> [WHAT THE TASK REQUIRES]
From the top of the entries below through the line containing "Mutation_session := session;", return every line exactly as written, please, and stop there.

*** Opening DATA FOR THIS EXERCISE ***

(** A [scopeguard] that removes the temporary file, around [body], which says
    in addition whether it has defused the guard. *)
Definition with_temp_guard {A} (temp : PathBuf) (body : Io S (A * bool)) : Io S A := λ w,
  match body w with
  | (Ok (a, true), w') => (Ok a, w')
  | (Ok (a, false), w') => (Ok a, remove_quietly temp w')
  | (Err e, w') => (Err e, remove_quietly temp w')
  end.

Definition run_with_timeout `{Children} (tool : string) (args : list string) (timeout_secs : N)
    : Io S Output := λ w,
  let '(o, files) := run_child tool args (w_files w) in
  (child_result tool timeout_secs o, Build_World files (w_store w) (w_faults w)).

(** [probe_tool_status] *)
Definition probe_tool_status `{Children} (tool : string) (args : list string) (timeout_secs : N)
    (w : World S) : bool * World S :=
  match run_with_timeout tool args timeout_secs w with
  | (Ok o, w') => (ExitStatus_success (Output_status o), w')
  | (Err _, w') => (false, w')
  end.

(** [record_mutation_for_pending_write]: [has_store] tells whether the executor
    has a storage handle. *)
Definition record_mutation_for_pending_write `{MutationStorage S} `{Unicode} (has_store : bool)
    (now : DateTime) (scan_session : option Uuid) (plan_source dest : PathBuf) : Io S unit := λ w,
  match scan_session with
  | None => (Ok tt, w)
  | Some session =>
      if negb has_store then (Ok tt, w)
      else
        let kind :=
          if path_eqb dest plan_source then MutationKind_Overwrite
          else if bool_decide (path_extension dest ≠ path_extension plan_source)
          then MutationKind_ContainerConversion else MutationKind_Rename in
        let m := {| Mutation_session := session;
                    Mutation_path := dest;
                    Mutation_original :=
                      if path_eqb dest plan_source then None else Some plan_source;
                    Mutation_kind := kind;
                    Mutation_recorded_at := now |} in
        let '(r, s) := record_voom_mutation m (w_store w) in
        (match r with
         | Ok _ => Ok tt
         | Err e =>
             Err (VoomError_ToolExecution "voom-executor"
               ("failed to record VOOM mutation for " +:+ to_string_lossy dest +:+ ": "
                +:+ VoomError_to_string e
                +:+ "; refusing to perform filesystem write to avoid scanner race"))
         end, Build_World (w_files w) s (w_faults w))
  end.
End io.

(** ** Results of actions *)
Definition ActionResult_new_success (operation : OperationType) (description : string)
    : ActionResult :=
  {| ActionResult_operation := operation; ActionResult_success := true;
     ActionResult_description := description; ActionResult_error := None;
     ActionResult_execution_detail := None |}.

Definition ActionResult_new_failure (operation : OperationType) (description error : string)
    : ActionResult :=
  {| ActionResult_operation := operation; ActionResult_success := false;
     ActionResult_description := description; ActionResult_error := Some error;
     ActionResult_execution_detail := None |}.

Definition ActionResult_with_execution_detail (r : ActionResult) (detail : ExecutionDetail)
    : ActionResult :=
  {| ActionResult_operation := ActionResult_operation r;
     ActionResult_success := ActionResult_success r;
     ActionResult_description := ActionResult_description r;
     ActionResult_error := ActionResult_error r;
     ActionResult_execution_detail := Some detail |}.
(* ===== verification/FileTables.v ===== *)
(** * The file tables of the SQLite store

    The tables of [plugins/sqlite-store/src/schema.rs] that hold files: their
    columns, their constraints and the statements that change them. A table is
    the list of its rows. [NULL] is [None]; integers are [i64].

    [files.path] and [files.superseded_by] are unique where they are not null,
    [tracks], [plans] and [verifications] are deleted with their file, and a file
    with rows in [transcode_outcomes] cannot be deleted. A statement that would
    break a constraint fails and changes nothing. *)
From S2P Require Import Prelude Json Media Plan Jobs Engine Events Process Transitions.

(** ** Rows *)

(** The columns of [files] that describe the media. *)
Record MediaColumns : Type := {
  files_container : string;
  files_duration : option f64;
  files_bitrate : option Z;
  files_crop_left : option Z;
  files_crop_top : option Z;
  files_crop_right : option Z;
  files_crop_bottom : option Z;
  files_crop_detected_at : option string;
  files_crop_settings_fingerprint : option string;
  files_tags : option string;
  files_plugin_metadata : option string;
  files_introspected_at : string;
}.

Record FilesRow : Type := {
  files_id : string;
  files_path : option string;
  files_filename : string;
  files_size : Z;
  files_content_hash : string;
  files_expected_hash : option string;
  files_status : string;
  files_missing_since : option string;
  files_superseded_by : option string;
  files_media : MediaColumns;
  files_last_seen_session_id : option string;
  files_created_at : string;
  files_updated_at : string;
}.

Record TracksRow : Type := {
  tracks_id : string;
  tracks_file_id : string;
  tracks_stream_index : Z;
  tracks_track_type : string;
  tracks_codec : string;
  tracks_language : string;
  tracks_title : string;
  tracks_is_default : Z;
  tracks_is_forced : Z;
  tracks_channels : option Z;
  tracks_channel_layout : option string;
  tracks_sample_rate : option Z;
  tracks_bit_depth : option Z;
  tracks_loudness_integrated_lufs : option f64;
  tracks_loudness_true_peak_db : option f64;
  tracks_loudness_range_lu : option f64;
  tracks_loudness_measured_at : option string;
  tracks_width : option Z;
  tracks_height : option Z;
  tracks_frame_rate : option f64;
  tracks_is_vfr : Z;
  tracks_is_hdr : Z;
  tracks_hdr_format : option string;
  tracks_pixel_format : option string;
  tracks_color_primaries : option string;
  tracks_color_transfer : option string;
  tracks_color_matrix : option string;
  tracks_max_cll : option Z;
  tracks_max_fall : option Z;
  tracks_master_display : option string;
  tracks_dolby_vision_profile : option Z;
  tracks_is_animation : option Z;
}.

Record TransitionsRow : Type := {
  transitions_id : string;
  transitions_file_id : string;
  transitions_path : string;
  transitions_from_path : option string;
  transitions_from_hash : option string;
  transitions_to_hash : string;
  transitions_from_size : option Z;
  transitions_to_size : Z;
  transitions_source : string;
  transitions_source_detail : option string;
  transitions_plan_id : option string;
  transitions_duration_ms : option Z;
  transitions_actions_taken : option Z;
  transitions_tracks_modified : option Z;
  transitions_outcome : option string;
  transitions_policy_name : option string;
  transitions_phase_name : option string;
  transitions_metadata_snapshot : option string;
  transitions_error_message : option string;
  transitions_session_id : option string;
  transitions_created_at : string;
}.

Record SessionsRow : Type := {
  sessions_id : string;
  sessions_roots_json : string;
  sessions_status : string;
  sessions_started_at : string;
  sessions_finished_at : option string;
  sessions_last_heartbeat_at : string;
}.

Record MutationsRow : Type := {
  mutations_session_id : string;
  mutations_path : string;
  mutations_kind : string;
  mutations_recorded_at : Z;
}.

Record BadFilesRow : Type := {
  bad_id : string;
  bad_path : string;
  bad_size : Z;
  bad_content_hash : option string;
  bad_error : string;
  bad_error_source : string;
  bad_attempt_count : Z;
  bad_first_seen_at : string;
  bad_last_seen_at : string;
}.

(** Of [plans] and [verifications] ([t_children]) and of [transcode_outcomes]
    ([t_outcomes]) only the column [file_id] matters here. *)
Record FileTables : Type := {
  t_files : list FilesRow;
  t_tracks : list TracksRow;
  t_transitions : list TransitionsRow;
  t_sessions : list SessionsRow;
  t_mutations : list MutationsRow;
  t_bad_files : list BadFilesRow;
  t_children : list string;
  t_outcomes : list string;
}.

(** ** Assignments of a [SET] clause *)
Definition set_path (v : option string) (r : FilesRow) : FilesRow :=
  Build_FilesRow (files_id r) v (files_filename r) (files_size r) (files_content_hash r)
    (files_expected_hash r) (files_status r) (files_missing_since r) (files_superseded_by r)
    (files_media r) (files_last_seen_session_id r) (files_created_at r) (files_updated_at r).

Definition set_filename (v : string) (r : FilesRow) : FilesRow :=
  Build_FilesRow (files_id r) (files_path r) v (files_size r) (files_content_hash r)
    (files_expected_hash r) (files_status r) (files_missing_since r) (files_superseded_by r)
    (files_media r) (files_last_seen_session_id r) (files_created_at r) (files_updated_at r).

Definition set_size (v : Z) (r : FilesRow) : FilesRow :=
  Build_FilesRow (files_id r) (files_path r) (files_filename r) v (files_content_hash r)
    (files_expected_hash r) (files_status r) (files_missing_since r) (files_superseded_by r)
    (files_media r) (files_last_seen_session_id r) (files_created_at r) (files_updated_at r).

Definition set_content_hash (v : string) (r : FilesRow) : FilesRow :=
  Build_FilesRow (files_id r) (files_path r) (files_filename r) (files_size r) v
    (files_expected_hash r) (files_status r) (files_missing_since r) (files_superseded_by r)
    (files_media r) (files_last_seen_session_id r) (files_created_at r) (files_updated_at r).

Definition set_expected_hash (v : string) (r : FilesRow) : FilesRow :=
  Build_FilesRow (files_id r) (files_path r) (files_filename r) (files_size r)
    (files_content_hash r) (Some v) (files_status r) (files_missing_since r)
    (files_superseded_by r) (files_media r) (files_last_seen_session_id r) (files_created_at r)
    (files_updated_at r).

Definition set_status (v : string) (r : FilesRow) : FilesRow :=
  Build_FilesRow (files_id r) (files_path r) (files_filename r) (files_size r)
    (files_content_hash r) (files_expected_hash r) v (files_missing_since r)
    (files_superseded_by r) (files_media r) (files_last_seen_session_id r) (files_created_at r)
    (files_updated_at r).

Definition set_missing_since (v : option string) (r : FilesRow) : FilesRow :=
  Build_FilesRow (files_id r) (files_path r) (files_filename r) (files_size r)
    (files_content_hash r) (files_expected_hash r) (files_status r) v (files_superseded_by r)
    (files_media r) (files_last_seen_session_id r) (files_created_at r) (files_updated_at r).

Definition set_superseded_by (v : option string) (r : FilesRow) : FilesRow :=
  Build_FilesRow (files_id r) (files_path r) (files_filename r) (files_size r)
    (files_content_hash r) (files_expected_hash r) (files_status r) (files_missing_since r) v
    (files_media r) (files_last_seen_session_id r) (files_created_at r) (files_updated_at r).

Definition set_media (v : MediaColumns) (r : FilesRow) : FilesRow :=
  Build_FilesRow (files_id r) (files_path r) (files_filename r) (files_size r)
    (files_content_hash r) (files_expected_hash r) (files_status r) (files_missing_since r)
    (files_superseded_by r) v (files_last_seen_session_id r) (files_created_at r)
    (files_updated_at r).

Definition set_last_seen (v : string) (r : FilesRow) : FilesRow :=
  Build_FilesRow (files_id r) (files_path r) (files_filename r) (files_size r)
    (files_content_hash r) (files_expected_hash r) (files_status r) (files_missing_since r)
    (files_superseded_by r) (files_media r) (Some v) (files_created_at r) (files_updated_at r).

Definition set_updated_at (v : string) (r : FilesRow) : FilesRow :=
  Build_FilesRow (files_id r) (files_path r) (files_filename r) (files_size r)
    (files_content_hash r) (files_expected_hash r) (files_status r) (files_missing_since r)
    (files_superseded_by r) (files_media r) (files_last_seen_session_id r) (files_created_at r) v.

(** ** Tables *)
Definition put_files (v : list FilesRow) (t : FileTables) : FileTables :=
  Build_FileTables v (t_tracks t) (t_transitions t) (t_sessions t) (t_mutations t)
    (t_bad_files t) (t_children t) (t_outcomes t).

Definition put_tracks (v : list TracksRow) (t : FileTables) : FileTables :=
  Build_FileTables (t_files t) v (t_transitions t) (t_sessions t) (t_mutations t)
    (t_bad_files t) (t_children t) (t_outcomes t).

Definition put_transitions (v : list TransitionsRow) (t : FileTables) : FileTables :=
  Build_FileTables (t_files t) (t_tracks t) v (t_sessions t) (t_mutations t)
    (t_bad_files t) (t_children t) (t_outcomes t).

Definition put_sessions (v : list SessionsRow) (t : FileTables) : FileTables :=
  Build_FileTables (t_files t) (t_tracks t) (t_transitions t) v (t_mutations t)
    (t_bad_files t) (t_children t) (t_outcomes t).

Definition put_mutations (v : list MutationsRow) (t : FileTables) : FileTables :=
  Build_FileTables (t_files t) (t_tracks t) (t_transitions t) (t_sessions t) v
    (t_bad_files t) (t_children t) (t_outcomes t).

Definition put_bad_files (v : list BadFilesRow) (t : FileTables) : FileTables :=
  Build_FileTables (t_files t) (t_tracks t) (t_transitions t) (t_sessions t) (t_mutations t)
    v (t_children t) (t_outcomes t).

Definition put_children (v : list string) (t : FileTables) : FileTables :=
  Build_FileTables (t_files t) (t_tracks t) (t_transitions t) (t_sessions t) (t_mutations t)
    (t_bad_files t) v (t_outcomes t).

(** ** Statements with constraints *)
Definition constraint_failed {A} (what : string) : result rusqlite_Error A :=
  Err (rusqlite_SqliteFailure ErrorCode_ConstraintViolation
         ("constraint failed: " +:+ what)).

(** The unique columns of [files]. *)
Definition files_unique (rows : list FilesRow) : bool :=
  bool_decide (NoDup (files_id <$> rows)) && bool_decide (NoDup (omap files_path rows))
  && bool_decide (NoDup (omap files_superseded_by rows)).

(** [UPDATE files SET f WHERE p] *)
Definition update_files (p : FilesRow → bool) (f : FilesRow → FilesRow) (t : FileTables)
    : result rusqlite_Error nat * FileTables :=
  let '(n, rows) := update_rows p f (t_files t) in
  if files_unique rows then (Ok n, put_files rows t) else (constraint_failed "files", t).

(** [INSERT INTO files] *)
Definition insert_file (r : FilesRow) (t : FileTables) : result rusqlite_Error unit * FileTables :=
  let rows := t_files t ++ [r] in
  if files_unique rows then (Ok tt, put_files rows t) else (constraint_failed "files", t).

(** [DELETE FROM files WHERE p] *)
Definition delete_files (p : FilesRow → bool) (t : FileTables)
    : result rusqlite_Error nat * FileTables :=
  let ids := files_id <$> List.filter p (t_files t) in
  if existsb (λ id, bool_decide (id ∈ ids)) (t_outcomes t)
  then (constraint_failed "FOREIGN KEY", t)
  else
    let '(n, rows) := delete_rows p (t_files t) in
    (Ok n,
     put_children (List.filter (λ id, bool_decide (id ∉ ids)) (t_children t))
       (put_tracks (List.filter (λ r, bool_decide (tracks_file_id r ∉ ids)) (t_tracks t))
          (put_files rows t))).

(** [INSERT INTO file_transitions] *)
Definition insert_transition (r : TransitionsRow) (t : FileTables)
    : result rusqlite_Error unit * FileTables :=
  if bool_decide (transitions_id r ∈ (transitions_id <$> t_transitions t))
  then (constraint_failed "file_transitions.id", t)
  else (Ok tt, put_transitions (t_transitions t ++ [r]) t).

(** [DELETE FROM file_transitions WHERE file_id IN ids] *)
Definition delete_transitions (ids : list string) (t : FileTables) : nat * FileTables :=
  let '(n, rows) := delete_rows (λ r, bool_decide (transitions_file_id r ∈ ids))
                      (t_transitions t) in
  (n, put_transitions rows t).

(** [INSERT INTO tracks]: the file exists, no two tracks have the same index. *)
Definition insert_track (r : TracksRow) (t : FileTables)
    : result rusqlite_Error unit * FileTables :=
  if bool_decide (tracks_id r ∈ (tracks_id <$> t_tracks t))
     || existsb (λ q, bool_decide (tracks_file_id q = tracks_file_id r ∧
                                   tracks_stream_index q = tracks_stream_index r)) (t_tracks t)
     || negb (existsb (λ f, bool_decide (files_id f = tracks_file_id r)) (t_files t))
  then (constraint_failed "tracks", t)
  else (Ok tt, put_tracks (t_tracks t ++ [r]) t).

(** [INSERT INTO scan_sessions] *)
Definition insert_session (r : SessionsRow) (t : FileTables)
    : result rusqlite_Error unit * FileTables :=
  if bool_decide (sessions_id r ∈ (sessions_id <$> t_sessions t))
  then (constraint_failed "scan_sessions.id", t)
  else (Ok tt, put_sessions (t_sessions t ++ [r]) t).

(** [UPDATE scan_sessions SET f WHERE p] *)
Definition update_sessions (p : SessionsRow → bool) (f : SessionsRow → SessionsRow)
    (t : FileTables) : nat * FileTables :=
  let '(n, rows) := update_rows p f (t_sessions t) in (n, put_sessions rows t).

(** ** Columns *)

(** [v as i64] for a [u64], and [v as u64] for an [i64] *)
Definition u64_as_i64 (n : u64) : Z :=
  if (Z.of_N n <=? i64_MAX)%Z then Z.of_N n else (Z.of_N n - 18446744073709551616)%Z.

Definition i64_as_u64 (z : Z) : u64 := Z.to_N (z mod 18446744073709551616).

Definition i32_MIN : Z := -2147483648.
Definition i32_MAX : Z := 2147483647.

Definition bool_as_i64 (b : bool) : Z := if b then 1 else 0.

Section statements.
Context `{Chrono} `{UuidText} `{Sqlite} `{Unicode}.

(** A [SELECT] without [ORDER BY] gives the rows in an order of its own. *)
Definition select {R} (p : R → bool) (rows : list R) : list R :=
  order_by (λ _ _, true) (List.filter p rows).

(** [.. LIMIT 1] with [query_row] *)
Definition select_one {R} (p : R → bool) (rows : list R) : option R := head (select p rows).

Definition filename_string (path : PathBuf) : string :=
  default "" (to_string_lossy <$> path_file_name path).

Definition parse_uuid (s : string) : result VoomError Uuid :=
  match Uuid_parse_str s with
  | Ok u => Ok u
  | Err e => Err (other_storage_err ("invalid UUID '" +:+ s +:+ "'") e)
  end.

Definition has_file_id (id : string) (r : FilesRow) : bool := bool_decide (files_id r = id).

Definition at_path (path : string) (r : FilesRow) : bool := bool_decide (files_path r = Some path).
End statements.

*** Closing DATA FOR THIS EXERCISE ***

> [OUTPUT FOR THIS EXERCISE]
(** A [scopeguard] that removes the temporary file, around [body], which says
    in addition whether it has defused the guard. *)
Definition with_temp_guard {A} (temp : PathBuf) (body : Io S (A * bool)) : Io S A := λ w,
  match body w with
  | (Ok (a, true), w') => (Ok a, w')
  | (Ok (a, false), w') => (Ok a, remove_quietly temp w')
  | (Err e, w') => (Err e, remove_quietly temp w')
  end.

Definition run_with_timeout `{Children} (tool : string) (args : list string) (timeout_secs : N)
    : Io S Output := λ w,
  let '(o, files) := run_child tool args (w_files w) in
  (child_result tool timeout_secs o, Build_World files (w_store w) (w_faults w)).

(** [probe_tool_status] *)
Definition probe_tool_status `{Children} (tool : string) (args : list string) (timeout_secs : N)
    (w : World S) : bool * World S :=
  match run_with_timeout tool args timeout_secs w with
  | (Ok o, w') => (ExitStatus_success (Output_status o), w')
  | (Err _, w') => (false, w')
  end.

(** [record_mutation_for_pending_write]: [has_store] tells whether the executor
    has a storage handle. *)
Definition record_mutation_for_pending_write `{MutationStorage S} `{Unicode} (has_store : bool)
    (now : DateTime) (scan_session : option Uuid) (plan_source dest : PathBuf) : Io S unit := λ w,
  match scan_session with
  | None => (Ok tt, w)
  | Some session =>
      if negb has_store then (Ok tt, w)
      else
        let kind :=
          if path_eqb dest plan_source then MutationKind_Overwrite
          else if bool_decide (path_extension dest ≠ path_extension plan_source)
          then MutationKind_ContainerConversion else MutationKind_Rename in
        let m := {| Mutation_session := session;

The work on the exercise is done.